成年後見の基礎知識
こちらでは成年後見の基礎知識についてご説明いたします。
超高齢化が加速する現代において、認知症は最早他人事ではありません。
いつ何時発症しても困ることがないように、多くの方が備えとして利用している生前対策が「成年後見制度」および「死後事務委任契約」です。
あらかじめこれらの対策を講じておくことにより、認知症を発症した際に困難となる様々な手続き等を第三者に進めてもらうことが可能となります。
成年後見制度の仕組みとは
成年後見制度とは2000年に施行された制度であり、認知症等により判断能力が低下した方の代理として、後見人となった者が財産管理や生活支援を行うというものです。
近年では正しい判断ができない認知症患者を対象とした悪質な詐欺も増えており、その対策として注目されている制度でもあります。
なお、成年後見制度には以下の2つがあり、その内容は大きく異なります。
法定後見制度
「法定後見制度」とは家庭裁判所が後見人となる者を選任する制度であり、認知症等により判断能力が不十分な状態になった場合に利用することができます。
この制度は判断能力の程度に応じて成年後見・保佐・補助と、利用できる区分が設けられています。
任意後見制度
「任意後見制度」とはご自分で後見人となる者を選任できる制度で、判断能力がある段階で契約書を交わすことが条件です。

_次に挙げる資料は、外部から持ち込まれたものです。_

Lemma toLowerCase_rev (acc s : string) :
  toLowerCase (rev_string acc s) = rev_string (toLowerCase acc) (toLowerCase s).
Proof.
  revert acc. induction s as [|c s IH]; intros acc; simpl; [reflexivity|].
  rewrite IH. reflexivity.
Qed.

Lemma toLowerCase_trimStart (s : string) :
  toLowerCase (trimStart s) = trimStart (toLowerCase s).
Proof.
  induction s as [|c s IH]; simpl; [reflexivity|].
  rewrite lower_ascii_space. destruct (is_space c); [exact IH|reflexivity].
Qed.

Lemma toLowerCase_trim (s : string) : toLowerCase (trim s) = trim (toLowerCase s).
Proof.
  unfold trim.
  rewrite toLowerCase_rev, toLowerCase_trimStart, toLowerCase_rev,
    toLowerCase_trimStart.
  reflexivity.
Qed.

Lemma normalizeKeyword_lowercase (i : nat) (k : json) (s : string) :
  normalizeKeyword i k = Ok s -> lowercase s.
Proof.
  destruct k; simpl; try discriminate. intros E. apply Ok_inj in E. subst s.
  unfold lowercase. rewrite toLowerCase_trim.
  rewrite (toLowerCase_idem _). reflexivity.
Qed.

Lemma traverse_from_Forall {A B} (f : nat -> A -> Outcome B) (P : B -> Prop)
      (l : list A) (i : nat) (out : list B) :
  (forall n x y, f n x = Ok y -> P y) ->
  traverse_from f i l = Ok out -> Forall P out.
Proof.
  intros Hf. revert i out. induction l as [|x l IH]; intros i out; simpl.
  - intros E. apply Ok_inj in E. subst. constructor.
  - destruct (f i x) as [y|m] eqn:Ey; [|discriminate].
    destruct (traverse_from f (S i) l) as [ys|m] eqn:Eys; [|discriminate].
    intros E. apply Ok_inj in E. subst. constructor; eauto.
Qed.

(** The keywords the language model strategy returns are lower-case. *)
Lemma aiExtractKeywords_lowercase (w : World) (cvText apiKey model : string)
      (kws : list string) :
  aiExtractKeywords w cvText apiKey model = Ok kws -> Forall lowercase kws.
Proof.
  unfold aiExtractKeywords.
  destruct (chatKeywords w _ _ _) as [m|st body]; [discriminate|].
  destruct (negb (ok st)); [discriminate|].
  destruct body as [parsed|]; [|discriminate].
  destruct (getProp "keywords" parsed) as [[[]|]|]; try discriminate.
  destruct items as [|k ks]; [discriminate|].
  destruct (traverse_from normalizeKeyword 0 (k :: ks)) as [out|m] eqn:E;
    [|discriminate].
  intros H. apply Ok_inj in H. subst kws.
  apply (traverse_from_Forall _ lowercase) in E;
    [|exact normalizeKeyword_lowercase].
  rewrite Forall_forall in *. intros x Hx. apply filter_In in Hx. apply E, Hx.
Qed.

Lemma addMatching_Forall (P : string -> Prop) (lowerText : string)
      (terms acc : list string) :
  Forall P terms -> Forall P acc -> Forall P (addMatching lowerText terms acc).
Proof.
  unfold addMatching. intros Ht. revert acc.
  induction Ht as [|t terms Hp _ IH]; intros acc Hacc; simpl; [exact Hacc|].
  apply IH. destruct (includes lowerText t); [|exact Hacc].
  unfold set_add. destruct (mem t acc); [exact Hacc|].
  apply Forall_app. split; [exact Hacc|]. constructor; [exact Hp|constructor].
Qed.

(** The keywords the pattern strategy returns are lower-case. *)
Lemma extractSmartKeywords_lowercase (text : string) :
  Forall lowercase (extractSmartKeywords text).
Proof.
  unfold extractSmartKeywords.
  apply addMatching_Forall; [|apply addMatching_Forall; [|constructor]].
  - unfold roleTerms. repeat constructor.
  - unfold techTerms. repeat constructor.
Qed.

(** ** The shortlist *)

Lemma summaries_from_length (i : nat) (l : list Job) :
  List.length (summaries_from i l) = List.length l.
Proof.
  revert i. induction l as [|j l IH]; intros i; simpl; [reflexivity|].
  rewrite IH. reflexivity.
Qed.

(** The filter of aiRankTop5 keeps exactly the accepted entries. *)
Lemma validIndex_accepted (len : nat) (i : json) :
  validIndex len i = true <-> acceptedIndex len i.
Proof.
  unfold acceptedIndex. destruct i as [|b|q|str|items|props]; simpl;
    try (split; [discriminate|intros (q' & E & _); discriminate E]).
  rewrite andb_true_iff, negb_true_iff, Qle_bool_iff. split.
  - intros [H0 Hlt]. exists q. split; [reflexivity|]. split; [exact H0|].
    apply Qnot_le_lt. intros Hle. apply Qle_bool_iff in Hle. congruence.
  - intros (q' & E & H0 & Hlt). injection E as <-. split; [exact H0|].
    destruct (Qle_bool (inject_Z (Z.of_nat len)) q) eqn:Hle; [|reflexivity].
    apply Qle_bool_iff in Hle. exfalso. exact (Qlt_not_le _ _ Hlt Hle).
Qed.

Lemma none_accepted (len : nat) (indices : list json) :
  filter (validIndex len) indices = [] <->
  forall i, In i indices -> ~ acceptedIndex len i.
Proof.
  split.
  - intros E i Hi Ha. apply validIndex_accepted in Ha.
    assert (H : In i (filter (validIndex len) indices))
      by (apply filter_In; split; assumption).
    rewrite E in H. exact H.
  - intros H. induction indices as [|i l IH]; [reflexivity|]. simpl.
    destruct (validIndex len i) eqn:E.
    + exfalso. apply (H i); [now left|]. apply validIndex_accepted, E.
    + apply IH. intros x Hx. apply H. now right.
Qed.

Lemma ranking_failure_outcome (w : World) (top100 : list Job)
      (cvText apiKey model : string) :
  RankingFailure (List.length top100)
    (chatRanking w apiKey model (slice0 3000 cvText) (summaries_from 0 top100)) ->
  (exists msg, aiRankTop5 w top100 cvText apiKey model = Throw msg)
  \/ aiRankTop5 w top100 cvText apiKey model = Ok [].
Proof.
  unfold aiRankTop5. intros H.
  inversion H as [m E|st body Hok E|st E|st parsed Hp E|st parsed ix Hp Hf E];
    clear H.
  - left. eauto.
  - rewrite Hok. left. simpl. eauto.
  - left. destruct (negb (ok st)); eauto.
  - left. destruct (negb (ok st)); [eauto|].
    destruct (replyIndices parsed) as [[[]|]|]; eauto.
    exfalso. eapply Hp. reflexivity.
  - destruct (negb (ok st)); [left; eauto|]. right.
    apply none_accepted in Hf. rewrite Hp, Hf. reflexivity.
Qed.

(** Conversely, the re-rank throws or returns no pick in these ways only. *)
Lemma unusable_is_ranking_failure (w : World) (top100 : list Job)
      (cvText apiKey model : string) :
  (exists msg, aiRankTop5 w top100 cvText apiKey model = Throw msg)
  \/ aiRankTop5 w top100 cvText apiKey model = Ok [] ->
  RankingFailure (List.length top100)
    (chatRanking w apiKey model (slice0 3000 cvText) (summaries_from 0 top100)).
Proof.
  unfold aiRankTop5.
  destruct (chatRanking w _ _ _ _) as [m|st body]; [intros _; apply RankTransport|].
  destruct (ok st) eqn:Hok; [|intros _; apply RankStatus; exact Hok].
  cbn [negb]. destruct body as [parsed|]; [|intros _; apply RankUndecodable].
  destruct (replyIndices parsed) as [[v|]|m] eqn:Hp;
    try (intros _; apply RankBadShape; intros ix E; congruence).
  destruct v; try (intros _; apply RankBadShape; intros ix E; congruence).
  intros [[m E]|E]; [discriminate E|].
  apply Ok_inj in E. eapply RankNoValidIndex; [exact Hp|].
  apply none_accepted.
  destruct (filter (validIndex (List.length top100)) items) as [|i rest];
    [reflexivity|discriminate E].
Qed.

(** The keyword step leaves the settings that the re-rank reads. *)
Lemma keywords_keep_settings (w : World) (s s1 : Store) (r : Outcome (list string)) :
  getCvKeywords w s = (r, s1) ->
  apiKey s1 = apiKey s /\ cvLink s1 = cvLink s /\ modelName s1 = modelName s.
Proof.
  intros E. destruct (getCvKeywords_store _ _ _ _ E) as [->|[k ->]];
    repeat split.
Qed.

Lemma rankingUnusable_settings (w : World) (data data' : Store) (pool : list Job) :
  apiKey data' = apiKey data -> cvLink data' = cvLink data ->
  modelName data' = modelName data ->
  rankingUnusable w data pool -> rankingUnusable w data' pool.
Proof.
  unfold rankingUnusable, rankingReply. intros -> -> ->. trivial.
Qed.

(** When the re-rank of the pool gives nothing usable, the shortlist is
    the keyword-only default. *)
Lemma shortlist_default (w : World) (data : Store) (top100 : list Job) :
  rankingUnusable w data top100 ->
  shortlist w data top100 = map Some (firstn 5 top100).
Proof.
  intros Hu. unfold shortlist.
  destruct (truthy (apiKey data) && truthy (cvLink data)
            && (0 <? List.length top100)%nat); [|reflexivity].
  unfold rankBlock, try_catch, bind, lift, ret, put.
  destruct Hu as [[msg ->]|(cvText & -> & Hrank)]; [reflexivity|].
  unfold rankingReply in Hrank. apply ranking_failure_outcome in Hrank.
  destruct Hrank as [[m ->]| ->]; reflexivity.
Qed.

(** Conversely: when the re-rank is requested and the shortlist is not
    what the language model picked, the re-rank gave nothing usable. *)
Lemma shortlist_requested (w : World) (data : Store) (top100 : list Job) :
  truthy (apiKey data) = true -> truthy (cvLink data) = true ->
  top100 <> [] ->
  rankingUnusable w data top100
  \/ exists cvText picks,
       fetchGoogleDocTextBg w ForRanking (orElse (cvLink data) "") = Ok cvText
       /\ aiRankTop5 w top100 cvText (orElse (apiKey data) "")
                     (orElse (modelName data) "gpt-4o-mini") = Ok picks
       /\ picks <> [] /\ shortlist w data top100 = picks.
Proof.
  intros Hk Hl Hne. unfold shortlist. rewrite Hk, Hl.
  assert (Hlen : (0 <? List.length top100)%nat = true).
  { apply Nat.ltb_lt. destruct top100; [congruence|simpl; lia]. }
  rewrite Hlen. cbn [andb].
  unfold rankBlock, try_catch, bind, lift, ret, put.
  destruct (fetchGoogleDocTextBg w ForRanking _) as [cvText|m] eqn:Edoc;
    [|left; left; eauto].
  destruct (aiRankTop5 w top100 cvText _ _) as [picks|m] eqn:Eai.
  - destruct picks as [|x picks].
    + left. right. exists cvText. split; [first [exact Edoc|reflexivity]|].
      apply unusable_is_ranking_failure. right. exact Eai.
    + right. exists cvText, (x :: picks). split; [first [exact Edoc|reflexivity]|].
      split; [first [exact Eai|reflexivity]|]. split; [discriminate|].
      cbn [List.length Nat.ltb Nat.leb].
      destruct (traverse_from pickLabel 0 (x :: picks)); reflexivity.
  - left. right. exists cvText. split; [first [exact Edoc|reflexivity]|].
    apply unusable_is_ranking_failure. left. eauto.
Qed.

Lemma pick_In (top100 : list Job) (i : json) (j : Job) :
  pick top100 i = Some j -> In j top100.
Proof.
  destruct i; simpl; try discriminate.
  destruct (_ =? 0); [|discriminate]. apply nth_error_In.
Qed.
(** C8. For every string input the field [original_text] of the record is
    the input itself, while the symptoms are matched on its lowercased
    copy. *)
Theorem original_text_is_the_input (text : str) :
  exists r symptoms codes severity confidence,
    extract_clinical_data (PyStr text) = Ok r
    /\ reads r text symptoms codes severity confidence
    /\ field r "original_text" = Some (PyStr text)
    /\ symptoms
       = filter (fun k => str_contains k (str_lower text)) SYMPTOM_KEYWORDS.
Proof.
  destruct (extract_reads text) as [r [codes [E [F R]]]].
  exists r. do 4 eexists. split; [exact E|]. split; [exact R|].
  split; [apply R | apply _extract_symptoms_filter].
Qed.

(** C9. For every string input each element of the list that the symptom
    matcher returns is a key of the catalog, the lookup of its code
    succeeds, and so does the comprehension that builds the codes. *)
Theorem code_lookup_never_fails (text : str) :
  Forall (fun s => In s (keys SNOMED_SYMPTOM_MAP)
                   /\ exists c, getitem SNOMED_SYMPTOM_MAP s = Ok c)
         (_extract_symptoms text)
  /\ exists codes,
       comprehension (getitem SNOMED_SYMPTOM_MAP) (_extract_symptoms text)
       = Ok codes.
Proof.
  split.
  - apply Forall_forall. intros s H. apply _extract_symptoms_in in H.
    split; [apply H | apply getitem_key, H].
  - destruct (lookup_ok text) as [codes [E _]]. eauto.
Qed.
(** C7. [has_peculiar_expression] compiles the caller's pattern with
    the IGNORECASE flag and searches the raw document: it is true
    exactly when the search finds a match, false exactly when it finds
    none, and a pattern the compiler refuses raises the compiler's
    error, which names the pattern. *)
Theorem has_peculiar_expression_searches_ignoring_case (text expression : string) :
  compile_errors_name_pattern →
  let self := __init__ text in
  (has_peculiar_expression self expression = Ok true ↔
     ∃ p m, re_compile expression [IGNORECASE] = Ok p
            ∧ Pattern_search p text = Some m)
  ∧ (has_peculiar_expression self expression = Ok false ↔
     ∃ p, re_compile expression [IGNORECASE] = Ok p
          ∧ Pattern_search p text = None)
  ∧ (∀ e, has_peculiar_expression self expression = Raise e ↔
          re_compile expression [IGNORECASE] = Raise e)
  ∧ (∀ e, has_peculiar_expression self expression = Raise e →
          ∃ msg, e = re_error msg expression).
Proof.
  intros Hname. cbn zeta.
  assert (Hrun : has_peculiar_expression (__init__ text) expression
                 = p ← re_compile expression [IGNORECASE];
                   Ok (bool_of_match (Pattern_search p text))).
  { unfold has_peculiar_expression, re_search, __init__. cbn [__text].
    change ("" +:+ expression +:+ "") with (expression +:+ "").
    rewrite append_empty_r.
    by destruct (re_compile expression [IGNORECASE]). }
  rewrite Hrun.
  destruct (re_compile expression [IGNORECASE]) as [p|e0] eqn:Hcompile;
    cbn [mbind result_bind].
  - destruct (Pattern_search p text) as [m|] eqn:Hsearch; cbn [bool_of_match].
    + repeat split; try done.
      * intros _. exists p, m. by rewrite Hsearch.
      * intros (p' & [= <-] & Hnone). congruence.
    + repeat split; try done.
      * intros (p' & m & [= <-] & Hsome). congruence.
      * intros _. by exists p.
  - split; [|split; [|split]].
    + split; [done|]. by intros (p & m & ? & _).
    + split; [done|]. by intros (p & ? & _).
    + intros e. split; congruence.
    + intros e [= <-]. by apply (Hname expression [IGNORECASE]).
Qed.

認知症等により判断能力が低下した際には、後見人に指名された者が契約内容に基づいて財産管理等を行います。
なお、成年後見制度の対象期間は認知症等により判断能力が低下した時点から亡くなるまでであるため、後見人が代行できる死後の事務手続きは一部のみとなります(要件あり)。
ゆえに、ご自分が亡くなった後の事務手続きについては別途「死後事務委任契約」を結び、代行してもらう必要があるといえます。
死後事務委任契約とは
ご自分が亡くなった後に発生する葬儀・供養の手配や各種行政手続き、ライフライン等の解約、遺品整理等を委任する契約のことを「死後事務委任契約」といいます。
この契約はご家族やご親族はもちろんのこと、友人・知人、専門家などの第三者とも締結可能で、何を依頼するかについては自由に決めることができます。
「成年後見制度」と「死後事務委任契約」は生前対策として多くの方に利用されていますが、どちらも認知症を発症してしまうと契約を結ぶことはできません。安心した老後を送るためにも、早い段階から検討・相談されることをおすすめいたします。